Pour que l’action d’un gène soit facilement décelable, il faut que les différences induites par ce gène soient grandes en regard de la variation totale observée. De tels gènes sont appelés gènes majeurs, du fait de l’ampleur des différences phénotypiques qu'ils occasionnent.

Dans de nombreuses espèces domestiques, l’existence de gènes majeurs pour certains caractères quantitatifs a pu être décelée par analyse des distributions. Cependant, des analyses fines de génétique quantitative mettent en évidence une composante héréditaire autre que celle relative aux locus concernés. On ne peut toutefois pas individualiser les autres locus impliqués ; aussi, suppose-t-on qu’ils sont relativement nombreux et que le polymorphisme en chacun de ces locus induit de faibles différences : on parle de polygènes. Enfin, il existe beaucoup de caractères pour lesquels aucun gène majeur n’a pu encore être mis en évidence.

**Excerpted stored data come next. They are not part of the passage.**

(** * CVRP: the address record and the distance-matrix cache

    A shallow embedding of [Address.py] and [DistanceMatrix.py].

    Python values that travel through the code (JSON bodies returned by
    [requests.get(...).json()], attribute values of an [Address] instance)
    are modelled by the inductive type [value].  Code that mutates state or
    raises is written in a state-and-exception monad in which the state
    survives a raise, as the attributes of a Python object do.  The two web
    services are an oracle [Network], a function from the history of the
    requests performed so far and the current request to what
    [requests.get(...).json()] evaluates to (a body, or a failure). *)

From Stdlib Require Import Ascii String QArith.
From stdpp Require Import base gmap sets list strings.

Set Warnings "-register-all".

(** ** Python values *)

(** A Python [int] or [float], as far as comparisons see it: not-a-number,
    an infinity, or a finite number.  Comparing an [int] with a [float] is
    exact in Python, so the finite numbers are rationals. *)
Inductive number :=
| NaN
| Inf (negative : bool)
| Fin (q : Q).

Inductive value :=
| VNone
| VBool (b : bool)
| VNum (x : number)
| VStr (s : string)
| VList (l : list value)
| VDict (d : list (string * value)).

Inductive exn :=
| KeyError
| IndexError
| TypeError
| ValueError
| ZeroDivisionError
| AttributeError
| RequestException
| Exception (msg : string).

Inductive outcome (A : Type) :=
| Ok (a : A)
| Raise (e : exn).
Arguments Ok {A} a.
Arguments Raise {A} e.

Definition Qltb (p q : Q) : bool := negb (Qle_bool q p).

(** [x < y] on numbers: every comparison with not-a-number is false. *)
Definition num_lt (x y : number) : bool :=
  match x, y with
  | NaN, _ | _, NaN => false
  | Inf true, Inf true => false
  | Inf true, _ => true
  | _, Inf true => false
  | Inf false, _ => false
  | Fin _, Inf false => true
  | Fin p, Fin q => Qltb p q
  end.

Definition num_le (x y : number) : bool :=
  match x, y with
  | NaN, _ | _, NaN => false
  | Inf true, _ => true
  | _, Inf true => false
  | _, Inf false => true
  | Inf false, Fin _ => false
  | Fin p, Fin q => Qle_bool p q
  end.

Definition num_eq (x y : number) : bool :=
  match x, y with
  | Inf a, Inf b => eqb a b
  | Fin p, Fin q => Qeq_bool p q
  | _, _ => false
  end.

Definition of_Z (z : Z) : number := Fin (inject_Z z).

(** [bool] is a subclass of [int]: [True] is 1 and [False] is 0. *)
Definition as_number (v : value) : option number :=
  match v with
  | VNum x => Some x
  | VBool b => Some (of_Z (if b then 1 else 0))
  | _ => None
  end.

(** [v < z] and [v > z] for an integer literal [z]: ordering a string, a
    list, a dict or [None] against an [int] is a [TypeError]. *)
Definition py_lt_int (v : value) (z : Z) : outcome bool :=
  match as_number v with
  | Some x => Ok (num_lt x (of_Z z))
  | None => Raise TypeError
  end.

Definition py_gt_int (v : value) (z : Z) : outcome bool :=
  match as_number v with
  | Some x => Ok (num_lt (of_Z z) x)
  | None => Raise TypeError
  end.

(** [v == z] for an integer literal [z]; never raises. *)
Definition py_eq_int (v : value) (z : Z) : bool :=
  match as_number v with
  | Some x => num_eq x (of_Z z)
  | None => false
  end.

(** Truth value of [v], as [not v] and [if v] compute it. *)
Definition truthy (v : value) : bool :=
  match v with
  | VNone => false
  | VBool b => b
  | VNum (Fin q) => negb (Qeq_bool q 0)
  | VNum _ => true
  | VStr s => negb (String.eqb s "")
  | VList l => negb (bool_decide (length l = 0))
  | VDict d => negb (bool_decide (length d = 0))
  end.

(** A dict is an association list; the first binding of a key is the one
    that counts.  A Python dict binds a key once, so the dicts of the
    program are the lists without a repeated key. *)
Fixpoint dict_get (d : list (string * value)) (k : string) : option value :=
  match d with
  | [] => None
  | (k', v) :: d' => if String.eqb k' k then Some v else dict_get d' k
  end.

(** [len(v)] *)
Definition py_len (v : value) : outcome nat :=
  match v with
  | VStr s => Ok (String.length s)
  | VList l => Ok (length l)
  | VDict d => Ok (length d)
  | _ => Raise TypeError
  end.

Références[modifier | modifier le code]

  1. Lorsqu'une variable peut être exprimée numériquement, elle est dite quantitative (ou mesurable). Dans ce cas, elle peut être discontinue ou continue. Elle est discontinue si elle ne prend que des valeurs isolées les unes des autres. Une variable discontinue qui ne prend que des valeurs entières est dite discrète (exemple : nombre d'enfants d'une famille). Elle est dite continue lorsqu'elle peut prendre toutes les valeurs d'un intervalle fini ou infini (exemple : taille d'un plant de maïs).
  2. VERRIER E., BRABANT P., GALLAIS A., 2001. Faits et concepts de base en génétique quantitative. Polycopié INA Paris-Grignon, 134 p.
  3. Dans le milieu professionnel de la sélection, animale ou végétale, on parle également de performance.